De un lado los sónicos, denominación que englobaba a bandas como Babasónicos; Los Brujos; Juana La Loca; entre otras. Bandas continuadoras del legado iniciado por grupos como Virus y Soda Stereo, emparentadas en la atención por el trabajo de la imagen y una búsqueda sonora atenta a la experimentación. Del otro, el rock barrial agrupaba a una serie de músicos más cercanos a un sonido directo, devoto del blues y el rocanrol. De ese lado del mostrador (atendido supuestamente por Sumo y Patricio Rey y sus Redonditos de Ricota) estaban, solo por citar algunos ejemplos, La Renga; Los Caballeros de la Quema y Viejas Locas. Y Los Piojos.

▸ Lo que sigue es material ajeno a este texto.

(* ===== verification/Table.v ===== *)
(** * Table: database tables and the statements run on them

    A table is a finite map from primary key to row; a statement is a function
    on tables.  [select] lists the rows that satisfy a WHERE clause, in an
    order the database chooses; [order_by] sorts them.  The order of texts is
    the database collation, an argument. *)

From S2P Require Import Prelude.

(** The collation of the database: the order of texts, and [LOWER]. *)
Class Collation := {
  text_less : string -> string -> bool;
  text_lower : string -> string;
  #[global] text_less_strict :: StrictWeak text_less
}.

(** What the [uuid] type accepts, and what [gen_random_uuid] draws for a table that has the ids of a set. *)
Class UuidText := {
  valid_uuid : string -> bool;
  gen_random_uuid : gset string -> string;
  valid_uuid_empty : valid_uuid "" = false;
  gen_random_uuid_new : forall X, gen_random_uuid X ∉ X;
  gen_random_uuid_valid : forall X, valid_uuid (gen_random_uuid X) = true
}.

Section Table.
Context {K : Type} `{Countable K} {R : Type}.
Implicit Types (t : gmap K R) (p : R -> bool) (r : R) (k : K).

Definition rows t : list R := (map_to_list t).*2.
Definition select p t : list R := List.filter p (rows t).
Definition select_one p t : option R := head (select p t).
Definition exists_row p t : bool := existsb p (rows t).

(** UPDATE and DELETE with a WHERE clause. *)
Definition update_where p (f : R -> R) t : gmap K R := (fun r => if p r then f r else r) <$> t.
Definition delete_where p t : gmap K R := base.filter (fun kr => p kr.2 = false) t.

(** A row other than that of [k] satisfies [p]: a UNIQUE violation. *)
Definition other_row k p t : bool := exists_row p (delete k t).

Lemma rows_elem r t : r ∈ rows t <-> exists k, t !! k = Some r.
Proof.
  unfold rows. rewrite list_elem_of_fmap. split.
  - intros ([k r'] & -> & Hin). exists k. by apply elem_of_map_to_list.
  - intros [k Hk]. exists (k, r). split; [done|]. by apply elem_of_map_to_list.
Qed.

Lemma select_elem r p t : r ∈ select p t <-> (exists k, t !! k = Some r) /\ p r = true.
Proof.
  unfold select. rewrite list_elem_of_In, List.filter_In, <-list_elem_of_In, rows_elem. done.
Qed.

(** A new row, in no particular place. *)
Lemma select_insert k r p t :
  t !! k = None -> select p (<[k := r]> t) ≡ₚ (if p r then [r] else []) ++ select p t.
Proof.
  intros Hk. unfold select, rows. transitivity (List.filter p (r :: (map_to_list t).*2)).
  - generalize (map_to_list_insert t k r Hk). generalize (map_to_list t) (map_to_list (<[k := r]> t)).
    intros l l' Hl. assert (l'.*2 ≡ₚ r :: l.*2) as Hp by (by rewrite Hl). clear Hl.
    revert Hp. generalize (l'.*2) (r :: l.*2). intros a b. induction 1 as [|x a b _ IH|x y a|a b c _ IH1 _ IH2]; cbn;
      [done|by case_match; rewrite IH| |by rewrite IH1]. repeat case_match; try done. apply Permutation_swap.
  - cbn. by destruct (p r).
Qed.
Lemma select_nil p t : (forall k r, t !! k = Some r -> p r = false) -> select p t = [].
Proof.
  intros Hp. destruct (select p t) as [|r l] eqn:E; [done|].
  assert (r ∈ select p t) as [[k Hk] Hr]%select_elem by (rewrite E; left). by rewrite (Hp k r Hk) in Hr.
Qed.
Lemma select_ext p q t : (forall r, p r = q r) -> select p t = select q t.
Proof. intros Hpq. unfold select. by apply filter_ext. Qed.

Lemma select_one_Some r p t :
  select_one p t = Some r -> (exists k, t !! k = Some r) /\ p r = true.
Proof.
  unfold select_one. intros Hr. apply select_elem.
  destruct (select p t); simplify_eq/=. left.
Qed.

Lemma select_one_None p t :
  select_one p t = None <-> forall k r, t !! k = Some r -> p r = false.
Proof.
  unfold select_one. split.
  - intros Hn k r Hk. destruct (select p t) eqn:E; [|done]. apply not_true_iff_false. intros Hp.
    assert (r ∈ select p t) as Hin by (apply select_elem; eauto). rewrite E in Hin. inversion Hin.
  - intros Hn. destruct (select p t) as [|r l] eqn:E; [done|].
    assert (r ∈ select p t) as Hin by (rewrite E; left).
    apply select_elem in Hin as [[k Hk] Hp]. by rewrite (Hn k r Hk) in Hp.
Qed.

(** When at most one row qualifies, that row is selected. *)
Lemma select_one_unique r p t k :
  t !! k = Some r -> p r = true ->
  (forall k' r', t !! k' = Some r' -> p r' = true -> r' = r) ->
  select_one p t = Some r.
Proof.
  intros Hk Hp Hu. destruct (select_one p t) as [r'|] eqn:E.
  - apply select_one_Some in E as [[k' Hk'] Hp']. f_equal. eauto.
  - rewrite select_one_None in E. by rewrite (E k r Hk) in Hp.
Qed.

Lemma exists_row_true p t : exists_row p t = true <-> exists k r, t !! k = Some r /\ p r = true.
Proof.
  unfold exists_row. rewrite existsb_exists. split.
  - intros (r & Hin & Hp). apply list_elem_of_In, rows_elem in Hin as [k Hk]. eauto.
  - intros (k & r & Hk & Hp). exists r. split; [|done]. apply list_elem_of_In, rows_elem. eauto.
Qed.

Lemma exists_row_false p t : exists_row p t = false <-> forall k r, t !! k = Some r -> p r = false.
Proof.
  rewrite <-not_true_iff_false, exists_row_true. split.
  - intros Hn k r Hk. apply not_true_iff_false. naive_solver.
  - intros Hn (k & r & Hk & Hp). by rewrite (Hn k r Hk) in Hp.
Qed.

Lemma other_row_false k p t :
  other_row k p t = false <-> forall k' r, k' <> k -> t !! k' = Some r -> p r = false.
Proof.
  unfold other_row. rewrite exists_row_false. split; intros Hn k' r.
  - intros Hne Hk. apply (Hn k'). by rewrite lookup_delete_ne.
  - intros Hk. apply lookup_delete_Some in Hk as [Hne Hk]. by apply (Hn k').
Qed.

Lemma lookup_update_where p f t k :
  update_where p f t !! k = (fun r => if p r then f r else r) <$> t !! k.
Proof. unfold update_where. apply lookup_fmap. Qed.

Lemma lookup_delete_where p t k r :
  delete_where p t !! k = Some r <-> t !! k = Some r /\ p r = false.
Proof. unfold delete_where. apply map_lookup_filter_Some. Qed.
End Table.

(** ** Order *)

Definition order_by {R} (less : R -> R -> bool) (l : list R) : list R := sort_stable less l.

(** [ORDER BY key] on a text column, [ORDER BY key DESC] on a number. *)
Definition by_text `{Collation} {R} (key : R -> string) (x y : R) : bool :=
  text_less (key x) (key y).
Definition desc {R} (less : R -> R -> bool) (x y : R) : bool := less y x.
#[export] Typeclasses Opaque by_key by_text desc.

#[export] Instance by_text_strict `{Collation} {R} (key : R -> string) : StrictWeak (by_text key).
Proof.
  split; unfold by_text; intros.
  - apply less_irrefl.
  - eapply less_trans; eauto.
  - eapply less_negtrans; eauto.
Qed.

#[export] Instance desc_strict {R} (less : R -> R -> bool) `{!StrictWeak less} : StrictWeak (desc less).
Proof.
  split; unfold desc; intros.
  - apply less_irrefl.
  - eapply less_trans; eauto.
  - eapply less_negtrans; eauto.
Qed.

(** Refinement of an order by a second key. *)
Definition then_by {R} (less1 less2 : R -> R -> bool) (x y : R) : bool :=
  less1 x y || (negb (less1 y x) && less2 x y).
#[export] Typeclasses Opaque then_by.

#[export] Instance then_by_strict {R} (less1 less2 : R -> R -> bool)
  `{S1 : !StrictWeak less1} `{S2 : !StrictWeak less2} : StrictWeak (then_by less1 less2).
Proof.
  destruct S1 as [I1 T1 N1], S2 as [I2 T2 N2]. split; unfold then_by.
  - intros x. by rewrite I1, I2.
  - intros x y z Hxy Hyz. destruct (less1 x z) eqn:Exz; [done|]. cbn.
    destruct (less1 x y) eqn:Exy; [|cbn in Hxy]; bool_to_prop.
    + destruct (less1 y z) eqn:Eyz; cbn in Hyz; bool_to_prop.
      * pose proof (T1 x y z). intuition congruence.
      * pose proof (N1 x z y). intuition congruence.
    + destruct (less1 y z) eqn:Eyz; cbn in Hyz; bool_to_prop.
      * pose proof (N1 y x z). intuition congruence.
      * apply andb_true_iff. split; [|by apply (T2 x y z)]. apply negb_true_iff. by apply (N1 z y x).
  - intros x y z Hxy Hyz. apply orb_false_iff in Hxy as [Exy Hxy], Hyz as [Eyz Hyz].
    rewrite (N1 x y z) by done. cbn. destruct (less1 z x) eqn:Ezx; [done|]. cbn.
    destruct (less1 y x) eqn:Eyx; [pose proof (N1 y z x); intuition congruence|].
    destruct (less1 z y) eqn:Ezy; [pose proof (N1 z x y); intuition congruence|].
    cbn in Hxy, Hyz. by apply (N2 x y z).
Qed.

#[export] Hint Rewrite @lookup_update_where : tbl.

(** ORDER BY ... LIMIT 1: a row that qualifies, and none before it. *)
Lemma first_by_Some {K R} `{Countable K} (less : R -> R -> bool) `{!StrictWeak less} p (t : gmap K R) r :
  head (order_by less (select p t)) = Some r ->
  (exists k, t !! k = Some r) /\ p r = true /\
  forall k r', t !! k = Some r' -> p r' = true -> less r' r = false.
Proof.
  unfold order_by. intros Hr. pose proof (sort_stable_sorted less (select p t)) as Hs.
  pose proof (fun x => sort_stable_elem less x (select p t)) as Hin.
  destruct (sort_stable less (select p t)) as [|r0 l]; simplify_eq/=.
  destruct (proj1 (select_elem r p t)) as [Hk Hp]; [apply Hin; left|].
  split_and!; [done..|]. intros k r' Hk' Hp'.
  assert (r' ∈ r :: l) as Hl by (apply Hin, select_elem; eauto).
  inversion Hs as [|?? _ Hall]; subst. apply elem_of_cons in Hl as [->|Hl]; [apply less_irrefl|].
  rewrite Forall_forall in Hall. by apply Hall.
Qed.

Lemma first_by_None {K R} `{Countable K} (less : R -> R -> bool) p (t : gmap K R) :
  head (order_by less (select p t)) = None <-> forall k r, t !! k = Some r -> p r = false.
Proof.
  rewrite <-select_one_None. unfold select_one, order_by.
  pose proof (sort_stable_length less (select p t)) as Hl.
  by destruct (select p t), (sort_stable less _).
Qed.

(** ** How a table changes

    Rows stay, changed only as [kept] says; rows that are not [mine] are the same. *)

Definition all_kept {K V} `{Countable K} (kept : V -> V -> Prop) (t t' : gmap K V) : Prop :=
  forall k v, t !! k = Some v -> exists v', t' !! k = Some v' /\ kept v v'.
Definition untouched {K V} `{Countable K} (mine : V -> Prop) (t t' : gmap K V) : Prop :=
  forall k v, ~ mine v -> (t' !! k = Some v <-> t !! k = Some v).

Lemma all_kept_refl {K V} `{Countable K} (kept : V -> V -> Prop) (t : gmap K V) : (forall v, kept v v) -> all_kept kept t t.
Proof. intros Hk k v Hv. eauto. Qed.
Lemma all_kept_trans {K V} `{Countable K} (kept : V -> V -> Prop) (t1 t2 t3 : gmap K V) :
  (forall a b c, kept a b -> kept b c -> kept a c) -> all_kept kept t1 t2 -> all_kept kept t2 t3 -> all_kept kept t1 t3.
Proof. intros Ht H12 H23 k v Hv. destruct (H12 k v Hv) as (v2 & Hv2 & K2), (H23 k v2 Hv2) as (v3 & Hv3 & K3). eauto. Qed.
Lemma all_kept_insert {K V} `{Countable K} (kept : V -> V -> Prop) (t : gmap K V) k v :
  (forall v, kept v v) -> (forall v0, t !! k = Some v0 -> kept v0 v) -> all_kept kept t (<[k := v]> t).
Proof.
  intros Hr Hk k' v' Hv. destruct (decide (k' = k)) as [->|Hne].
  - rewrite lookup_insert_eq. eauto.
  - rewrite lookup_insert_ne by done. eauto.
Qed.
Lemma untouched_refl {K V} `{Countable K} (mine : V -> Prop) (t : gmap K V) : untouched mine t t.
Proof. by intros k v _. Qed.
Lemma untouched_trans {K V} `{Countable K} (mine mine' : V -> Prop) (t1 t2 t3 : gmap K V) :
  (forall v, mine' v -> mine v) -> untouched mine' t1 t2 -> untouched mine t2 t3 -> untouched mine t1 t3.
Proof. intros Hm H12 H23 k v Hv. rewrite (H23 k v Hv). apply H12. auto. Qed.
Lemma untouched_insert {K V} `{Countable K} (mine : V -> Prop) (t : gmap K V) k v :
  mine v -> (forall v0, t !! k = Some v0 -> mine v0) -> untouched mine t (<[k := v]> t).
Proof.
  intros Hv Hold k' v' Hn. destruct (decide (k' = k)) as [->|Hne].
  - rewrite lookup_insert_eq. split; [by intros [= <-]|]. intros Hk. destruct Hn. auto.
  - by rewrite lookup_insert_ne.
Qed.
Lemma untouched_delete {K V} `{Countable K} (mine : V -> Prop) (t : gmap K V) k :
  (forall v0, t !! k = Some v0 -> mine v0) -> untouched mine t (delete k t).
Proof.
  intros Hold k' v' Hn. rewrite lookup_delete_Some. split; [by intros []|]. intros Hk. split; [|done].
  intros ->. destruct Hn. auto.
Qed.

Definition evolves {K V} `{Countable K} (mine : V -> Prop) (kept : V -> V -> Prop) (t t' : gmap K V) : Prop :=
  untouched mine t t' /\ all_kept kept t t'.
Lemma evolves_refl {K V} `{Countable K} (mine : V -> Prop) (kept : V -> V -> Prop) (t : gmap K V) :
  (forall v, kept v v) -> evolves mine kept t t.
Proof. split; [apply untouched_refl|by apply all_kept_refl]. Qed.
Lemma evolves_insert {K V} `{Countable K} (mine : V -> Prop) (kept : V -> V -> Prop) (t : gmap K V) k v :
  (forall v, kept v v) -> mine v -> (forall v0, t !! k = Some v0 -> mine v0 /\ kept v0 v) ->
  evolves mine kept t (<[k := v]> t).
Proof.
  intros Hr Hm Hk. split; [apply untouched_insert; [done|]|apply all_kept_insert; [done|]]; intros v0 Hv; by apply Hk.
Qed.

La banda comandada por Andrés Ciro publicó el 8 de agosto de 1992 su disco debut, Chactuchac. El título del álbum, lanzado cuatro años después de la formación del grupo, ya es una toma de posición, un grito de identidad. Los Piojos pintan su aldea, Ciudad Jardín. Esa pintura es reconocible, se hace extensible a cada rincón del conurbano, en cada ciudad dormida y sin sueños, golpeada en la línea de flotación por la crisis de la década anterior. Ese chactuchac es la interpretación fonética del sonido del tren sobre las vías. Esa referencia le da a la música una pertenencia geográfica, un paisaje suburbano que pronto convertirá a Los Piojos en uno de los artistas más populares de la nueva camada.
De Tan solo, pasando por la energía de Cruel, a la audaz reinterpretación del clásico tango Yira Yira, las once canciones de Chactuchac concentran el ADN piojoso, las marcas estilísticas que más tarde desarrollarían en Ay Ay Ay y que encontrarían en Tercer Arco su punto perfecto de cocción.